Segment Start: Data listing
(** A guard or a call in front of a body. *)
Lemma seq_Ok {A} (r : result unit) (k : result A) a :
  (r;; k) = Ok a ↔ r = Ok tt ∧ k = Ok a.
Proof. destruct r as [[]|]; unfold mbind; simpl; naive_solver. Qed.

Lemma guard_Ok {A} c e (k : result A) a : (fail_if c e;; k) = Ok a ↔ c = false ∧ k = Ok a.
Proof. by rewrite seq_Ok, fail_if_Ok. Qed.

Lemma check_Ok e u : check e = Ok u ↔ e = None.
Proof. destruct u, e; simpl; naive_solver. Qed.

Lemma wrap_err_Ok {A} (r : result A) f a : wrap_err r f = Ok a ↔ r = Ok a.
Proof. destruct r; simpl; naive_solver. Qed.

Lemma is_ok_true {A} (r : result A) : is_ok r = true ↔ ∃ a, r = Ok a.
Proof. destruct r; simpl; naive_solver. Qed.

Lemma for_each_Ok {A} (f : A → result unit) l u :
  for_each f l = Ok u ↔ Forall (λ x, f x = Ok tt) l.
Proof.
  destruct u. induction l as [|x l IH]; simpl; [by split|].
  rewrite Forall_cons. destruct (f x) as [[]|]; naive_solver.
Qed.

(** ** Tactics *)

(** Turn boolean hypotheses and goals written with the Go connectives into
    propositions. *)
Create HintDb go.
#[export] Hint Rewrite andb_true_iff orb_false_iff negb_true_iff negb_false_iff
  bool_decide_eq_true bool_decide_eq_false : go.
#[export] Hint Rewrite @bind_Ok @wrap_err_Ok fail_if_Ok check_Ok @for_each_Ok : go.

(** Destruct conjunctions, existentials and units of the context. *)
Ltac go_destruct := repeat match goal with
  | H : _ ∧ _ |- _ => destruct H
  | H : ∃ _, _ |- _ => destruct H
  | u : unit |- _ => destruct u
  end.

Ltac go_bool := repeat (autorewrite with go in *; go_destruct; simplify_eq).

(** Case analysis on the tests of a Go function body, closing the branches
    that contradict the hypotheses. *)
Ltac go_cases := repeat (case_match; simplify_eq/=; try done).

(** Case analysis on one test of a Go condition. *)
Tactic Notation "test" constr(P) "as" simple_intropattern(ip) :=
  destruct (decide P) as ip;
  [rewrite (bool_decide_true P) by done|rewrite (bool_decide_false P) by done].

(** ** Boolean quantifiers over lists *)

Lemma forallb_elem {A} (f : A → bool) l x : forallb f l = true → x ∈ l → f x = true.
Proof. rewrite forallb_forall. intros H Hx. apply H. by apply list_elem_of_In. Qed.

Lemma forallb_intro {A} (f : A → bool) l : (∀ x, x ∈ l → f x = true) → forallb f l = true.
Proof. intros H. apply forallb_forall. intros x Hx. apply H. by apply list_elem_of_In. Qed.

Lemma existsb_elem {A} (f : A → bool) l : existsb f l = true ↔ ∃ x, x ∈ l ∧ f x = true.
Proof. rewrite existsb_exists. by setoid_rewrite list_elem_of_In. Qed.

(** ** Lists *)

Lemma Forall2_impl_In {A B} (P Q : A → B → Prop) l k :
  (∀ x y, x ∈ l → P x y → Q x y) → Forall2 P l k → Forall2 Q l k.
Proof.
  intros H. induction 1 as [|x y l k Hp _ IH]; constructor; [apply H; [by left|done]|].
  apply IH. intros x' y' Hx. apply H. by right.
Qed.

(** Conjuncts may be compared under the first one. *)
Lemma and_iff_compat_l_strong (P Q R : Prop) : (P → (Q ↔ R)) → (P ∧ Q ↔ P ∧ R).
Proof. tauto. Qed.

(** Writing a list cell, as a function of the cell read back. *)
Lemma list_lookup_set {A} (l : list A) i j x :
  <[i := x]> l !! j = if decide (i = j) then (λ _, x) <$> l !! j else l !! j.
Proof.
  rewrite list_lookup_insert. repeat case_decide; try done; try naive_solver.
  - destruct (lookup_lt_is_Some_2 l j) as [y ->]; [naive_solver|done].
  - subst. rewrite (lookup_ge_None_2 l j); [done|lia].
Qed.

Lemma omap_id_fmap {A B} (f : A → option B) (l : list A) : omap id (f <$> l) = omap f l.
Proof.
  induction l as [|x l IH]; [done|]. cbn. destruct (f x); [f_equal|]; exact IH.
Qed.
(** The processes a policy lets the receiver run. *)
Inductive process_ok : list receiverCommandStep → Prop :=
  | ok_feature st : is_feature_get st → process_ok [st]
  | ok_feature_check st g : is_feature_get st → Name g = "grep" →
      StdoutNull g = true → StderrToStdout g = true →
      Args g = ["(active|enabled)"] ∨ Args g = ["\(active\|enabled\)"] → process_ok [st; g]
  | ok_get st : Name st = "zfs" → quiet st → get_ok (Args st) → process_ok [st]
  | ok_destroy st : Name st = "zfs" → quiet st → destroy_ok (Args st) → process_ok [st]
  | ok_receive r : is_receive r → process_ok [r]
  | ok_buffered b r : is_buffer b → Compression p = CompressionNone → is_receive r →
      process_ok [b; r]
  | ok_decompressed d r : is_decompressor d → is_receive r → process_ok [d; r]
  | ok_buffered_decompressed b d r : is_buffer b → is_decompressor d → is_receive r →
      process_ok [b; d; r].

(** The plans, those that run no process included. *)
Inductive permitted : list receiverCommandStep → receiverCommandPlan → Prop :=
  | permit_exit st : Name st = "exit" → quiet st → Args st = [] ∨ Args st = ["0"] →
      permitted [st] PlanExit
  | permit_echo st args : Name st = "echo" → quiet st → Args st = "-n" :: args →
      permitted [st] (PlanEcho args)
  | permit_lookup st name : Name st = "command" → stdout_kept st → Args st = ["-v"; name] →
      name = "mbuffer" ∨
        (name = Compression p ∧ Compression p ≠ CompressionNone ∧ CompressorAllowed name = true) →
      permitted [st] (PlanLookup name)
  | permit_ps st : Name st = "ps" → quiet st → Args st = ["-Ao"; "args="] →
      permitted [st] PlanPS
  | permit_process steps : process_ok steps → permitted steps (PlanPipeline steps).

End permitted.

(** * Properties *)

(** ** The validators decide the rules *)

Lemma quiet_spec st : receiverStepHasNoRedirects st = true ↔ quiet st.
Proof.
  unfold receiverStepHasNoRedirects, quiet. rewrite !andb_true_iff, !negb_true_iff. tauto.
Qed.

Lemma stdout_kept_spec st : receiverStepHasNoStdoutRedirects st = true ↔ stdout_kept st.
Proof.
  unfold receiverStepHasNoStdoutRedirects, stdout_kept. by rewrite !andb_true_iff, !negb_true_iff.
Qed.

Lemma is_ok_unit (r : result unit) : is_ok r = true ↔ r = Ok tt.
Proof. destruct r as [[]|]; simpl; naive_solver. Qed.

Lemma safeMbufferValue_spec v : safeMbufferValue v = true ↔ size_value v.
Proof.
  unfold safeMbufferValue, size_value, value_rune. case_bool_decide; naive_solver.
Qed.

Lemma joined_flag arg :
  HasPrefix arg "-s" || HasPrefix arg "-m" || HasPrefix arg "-P" = true ↔
  ∃ f, f ∈ ["-s"; "-m"; "-P"] ∧ arg = f +:+ str_drop 2 arg.
Proof.
  rewrite !orb_true_iff, !HasPrefix_spec. split.
  - intros [[[t ->]|[t ->]]|[t ->]]; eexists; (split; [|reflexivity]); set_solver.
  - intros (f & Hf & ->). rewrite !elem_of_cons, elem_of_nil in Hf.
    destruct Hf as [->|[->|[->|[]]]]; eauto.
Qed.

Lemma mbuffer_args_sound args : mbuffer_args args = Ok tt → mbuffer_ok args.
Proof.
  remember (length args) as n eqn:Hn. assert (length args ≤ n) as H by lia. clear Hn.
  revert args H. induction n as [|n IH]; intros [|a args] H; simpl in H;
    [constructor|lia|constructor|]. cbn [mbuffer_args].
  destruct ((a ≟ "-q") || (a ≟ "-Q")) eqn:Eq.
  { rewrite orb_true_iff, !bool_decide_eq_true in Eq. intros E.
    apply mbuffer_quiet; [set_solver|]. apply IH; [lia|done]. }
  destruct ((a ≟ "-s") || (a ≟ "-m") || (a ≟ "-P")) eqn:Es.
  { rewrite !orb_true_iff, !bool_decide_eq_true in Es. destruct args as [|v args]; [done|].
    destruct (safeMbufferValue v) eqn:Ev; [|done]. intros E. simpl in H.
    apply mbuffer_value; [set_solver|by apply safeMbufferValue_spec|]. apply IH; [lia|done]. }
  case_match eqn:Ej; [|done]. rewrite andb_true_iff, joined_flag in Ej.
  destruct Ej as [(f & Hf & Ea) Ev%safeMbufferValue_spec]. intros E. rewrite Ea.
  apply mbuffer_joined; [done|done|]. apply IH; [lia|done].
Qed.

Lemma mbuffer_args_complete args : mbuffer_ok args → mbuffer_args args = Ok tt.
Proof.
  induction 1 as [|f args Hf _ IH|f v args Hf Hv%safeMbufferValue_spec _ IH|f v args Hf Hv _ IH].
  - done.
  - cbn [mbuffer_args]. rewrite !elem_of_cons, elem_of_nil in Hf.
    by destruct Hf as [->|[->|[]]].
  - cbn [mbuffer_args]. rewrite Hv. rewrite !elem_of_cons, elem_of_nil in Hf.
    by destruct Hf as [->|[->|[->|[]]]].
  - cbn [mbuffer_args]. pose proof Hv as [Hne _]. apply safeMbufferValue_spec in Hv.
    assert (str_drop 2 (f +:+ v) = v ∧ ∀ g, g ∈ ["-q"; "-Q"; "-s"; "-m"; "-P"] → f +:+ v ≠ g)
      as [Hd Hg].
    { rewrite !elem_of_cons, elem_of_nil in Hf. split.
      - by destruct Hf as [->|[->|[->|[]]]].
      - intros g. rewrite !elem_of_cons, elem_of_nil. intros Hg E. apply Hne.
        destruct Hf as [->|[->|[->|[]]]]; destruct Hg as [->|[->|[->|[->|[->|[]]]]]];
          try discriminate; by injection E. }
    rewrite !bool_decide_false by (apply Hg; set_solver). cbn [orb].
    rewrite Hd, Hv, andb_true_r, (proj2 (joined_flag (f +:+ v))); [done|].
    exists f. by rewrite Hd.
Qed.

Section validators.
Context (p : commandPolicy) (Htarget : ValidDatasetName (TargetDataset p) = true).

Lemma validateMbufferStep_Ok st : Name st = "mbuffer" →
  validateMbufferStep st = Ok tt ↔ is_buffer st.
Proof.
  intros Hn. unfold validateMbufferStep, is_buffer. rewrite guard_Ok, negb_false_iff, quiet_spec.
  split; intros H; go_destruct; split_and?; auto using mbuffer_args_sound, mbuffer_args_complete.
Qed.

Lemma validateDecompressorStep_Ok st : validateDecompressorStep st p = Ok tt ↔ is_decompressor p st.
Proof.
  unfold validateDecompressorStep, is_decompressor.
  rewrite <- (DecompressorAllowed_spec (Name st) (Args st) (Compression p)), <- quiet_spec.
  assert (Compression p = CompressionNone →
    DecompressorAllowed (Name st) (Args st) (Compression p) = false) as Hnone by by intros ->.
  case_bool_decide as Ec.
  - rewrite Hnone by done. simpl. naive_solver.
  - destruct (receiverStepHasNoRedirects st), (DecompressorAllowed _ _ _); simpl; naive_solver.
Qed.

Lemma decompressor_name st : is_decompressor p st → Name st ≠ "mbuffer".
Proof.
  intros [_ H] E. rewrite E in H. unfold decompressor_table in H.
  rewrite !elem_of_cons, elem_of_nil in H. naive_solver.
Qed.

Lemma receive_flags_Ok flags seen seen' :
  receive_flags flags p seen = Ok seen' ↔
  Forall (receive_flag_ok p) flags ∧ seen' = seen || bool_decide ("-u" ∈ flags).
Proof.
  revert seen. induction flags as [|f flags IH]; intros seen; cbn [receive_flags].
  { rewrite bool_decide_false by (by apply not_elem_of_nil). rewrite orb_false_r.
    split; [intros [= ->]; by split|by intros [_ ->]]. }
  rewrite Forall_cons. unfold receive_flag_ok at 1.
  assert (∀ x : string, x ≠ "-u" → bool_decide ("-u" ∈ x :: flags) = bool_decide ("-u" ∈ flags)) as Hd.
  { intros x Hx. apply bool_decide_ext. rewrite elem_of_cons. naive_solver. }
  assert (bool_decide ("-u" ∈ "-u" :: flags) = true) as Hu by (apply bool_decide_eq_true; by left).
  destruct (decide (f = "-u")) as [->|Hu'].
  { rewrite Hu, orb_true_r, (bool_decide_true ("-u" = "-u")) by done.
    destruct (ReceiveUnmounted p); simpl; [|naive_solver]. rewrite IH. naive_solver. }
  rewrite Hd, (bool_decide_false (f = "-u")) by done.
  destruct (decide (f = "-s")) as [->|Hs'].
  { rewrite (bool_decide_true ("-s" = "-s")) by done.
    destruct (ReceiveResumable p); simpl; [|naive_solver]. rewrite IH. naive_solver. }
  rewrite (bool_decide_false (f = "-s")) by done.
  destruct (decide (f = "-F")) as [->|HF'].
  { rewrite (bool_decide_true ("-F" = "-F")) by done.
    destruct (AllowRollback p); simpl; [|naive_solver]. rewrite IH. naive_solver. }
  rewrite (bool_decide_false (f = "-F")) by done. naive_solver.
Qed.

(** The shape every receive has, whatever its flags. *)
Lemma receive_ok_shape args : receive_ok p args → ∃ flags t, args = "receive" :: flags ++ [t].
Proof. destruct 1 as [_|flags]; [by exists ["-A"], (TargetDataset p)|eauto]. Qed.

Lemma receive_ok_flags flags t :
  receive_ok p ("receive" :: flags ++ [t]) ↔
  t = TargetDataset p ∧
  ((flags = ["-A"] ∧ ReceiveResumable p = true) ∨
   (Forall (receive_flag_ok p) flags ∧ ("-u" ∈ flags ∨ AllowMount p = true))).
Proof.
  split.
  - inversion 1 as [Hr E|flags' Hf Hu E].
    + change ["-A"; TargetDataset p] with (["-A"] ++ [TargetDataset p]) in E.
      apply app_inj_tail in E as [<- <-]. eauto.
    + apply app_inj_tail in E as [-> ->]. eauto.
  - intros [-> [[-> Hr]|[Hf Hu]]]; by constructor.
Qed.

Lemma abort_flags_bad : ¬ Forall (receive_flag_ok p) ["-A"].
Proof. rewrite Forall_singleton. unfold receive_flag_ok. naive_solver. Qed.
Lemma exec_then_err {E} (p q : prog E goerr) tr :
  exec (p ;;? q) tr None ↔ ∃ t1 t2, tr = t1 ++ t2 ∧ exec p t1 None ∧ exec q t2 None.
Proof.
  split.
  - intros Hx. apply exec_bind in Hx as (t1 & t2 & [e|] & -> & Hp & Hq); [by apply exec_Ret in Hq as [_ ?]|].
    by exists t1, t2.
  - intros (t1 & t2 & -> & Hp & Hq). by apply (exec_bind_intro p _ t1 t2 None).
Qed.

Lemma exec_bind_result {E A B} (p : prog E (result A)) (f : A → prog E (result B)) tr b :
  exec (bind_result p f) tr (Ok b) ↔ ∃ t1 t2 a, tr = t1 ++ t2 ∧ exec p t1 (Ok a) ∧ exec (f a) t2 (Ok b).
Proof.
  split.
  - intros Hx. apply exec_bind in Hx as (t1 & t2 & [a|e] & -> & Hp & Hf); [by exists t1, t2, a|].
    by apply exec_Ret in Hf as [_ ?].
  - intros (t1 & t2 & a & -> & Hp & Hf). by apply (exec_bind_intro p _ t1 t2 (Ok a)).
Qed.

(** Run against a handler with a state of its own: the executable semantics. *)
Fixpoint run_with {E A S} (handle : ∀ o : op E, S → ans E o * S) (p : prog E A) (s : S)
  : list (event E) * A * S :=
  match p with
  | Ret a => ([], a, s)
  | Call o k =>
      let '(x, s1) := handle o s in
      let '(tr, a, s2) := run_with handle (k x) s1 in
      (Event o x :: tr, a, s2)
  end.

Lemma run_with_exec {E A S} (handle : ∀ o : op E, S → ans E o * S) (p : prog E A) s :
  let '(tr, a, _) := run_with handle p s in exec p tr a.
Proof.
  revert s. induction p as [a|o k IH]; intros s; simpl; [constructor|].
  destruct (handle o s) as [x s1]. specialize (IH x s1).
  destruct (run_with handle (k x) s1) as [[tr a] s2]. by constructor.
Qed.

(** ** Reasoning about all executions *)

(** The history contains the call [o] answered by [x]. *)
Definition seen {E} (h : list (event E)) (o : op E) (x : ans E o) : Prop := Event o x ∈ h.

Lemma seen_prefix {E} (h h' : list (event E)) o x : h `prefix_of` h' → seen h o x → seen h' o x.
Proof. intros [k ->] Hs. apply elem_of_app. by left. Qed.

Lemma seen_app {E} (h k : list (event E)) o x : seen h o x → seen (h ++ k) o x.
Proof. intros Hs. apply elem_of_app. by left. Qed.

Lemma seen_last {E} (h : list (event E)) o x : seen (h ++ [Event o x]) o x.
Proof. apply elem_of_app. right. by left. Qed.
(** [src/internal/controller/zfsreplication_run_controller.go:546-562 bindSenderJobIdentity] *)
Definition bindSenderJobIdentity (run : ZFSReplicationRun) (names : runObjects) (job : Job)
  : kube goerr :=
  err ← patchRunStatus run (λ st,
    if SenderJobUID st ≟ "" then
      initializeRunStatus names
        (set_SenderJobUID (om_uid (job_meta job)) (set_SenderJobName (SenderName names) st))
    else Ret st);
  Ret (match err with
       | Some e => Some (errorf "bind sender Job %s/%s UID %s in Replication Run status: %w"
           [FStr (om_namespace (job_meta job)); FStr (om_name (job_meta job));
            FStr (om_uid (job_meta job)); FErr e])
       | None => None
       end).

(** ** The lease of the receive task *)

(** [src/internal/controller/zfsreplication_run_controller.go:445-446 reconcileRunReceiveTaskLease] *)
Definition renewed_task (task : ZFSReceiveTask) (now : time) : ZFSReceiveTask :=
  let spec := task_spec task in
  {| task_meta := task_meta task;
     task_spec := {| ts_NodeName := ts_NodeName spec; ts_Dataset := ts_Dataset spec;
                     ts_SSH := {| AuthorizedPublicKey := AuthorizedPublicKey (ts_SSH spec);
                                  ExpiresAt := Add now authorizationLease |};
                     ts_Policy := ts_Policy spec |};
     task_status := task_status task |}.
Segment End: Data listing
**Your instructions**
Search the data for the string "internal" and copy every line where it appears.

**Exercise output**
(** [src/internal/controller/zfsreplication_run_controller.go:546-562 bindSenderJobIdentity] *)
(** [src/internal/controller/zfsreplication_run_controller.go:445-446 reconcileRunReceiveTaskLease] *)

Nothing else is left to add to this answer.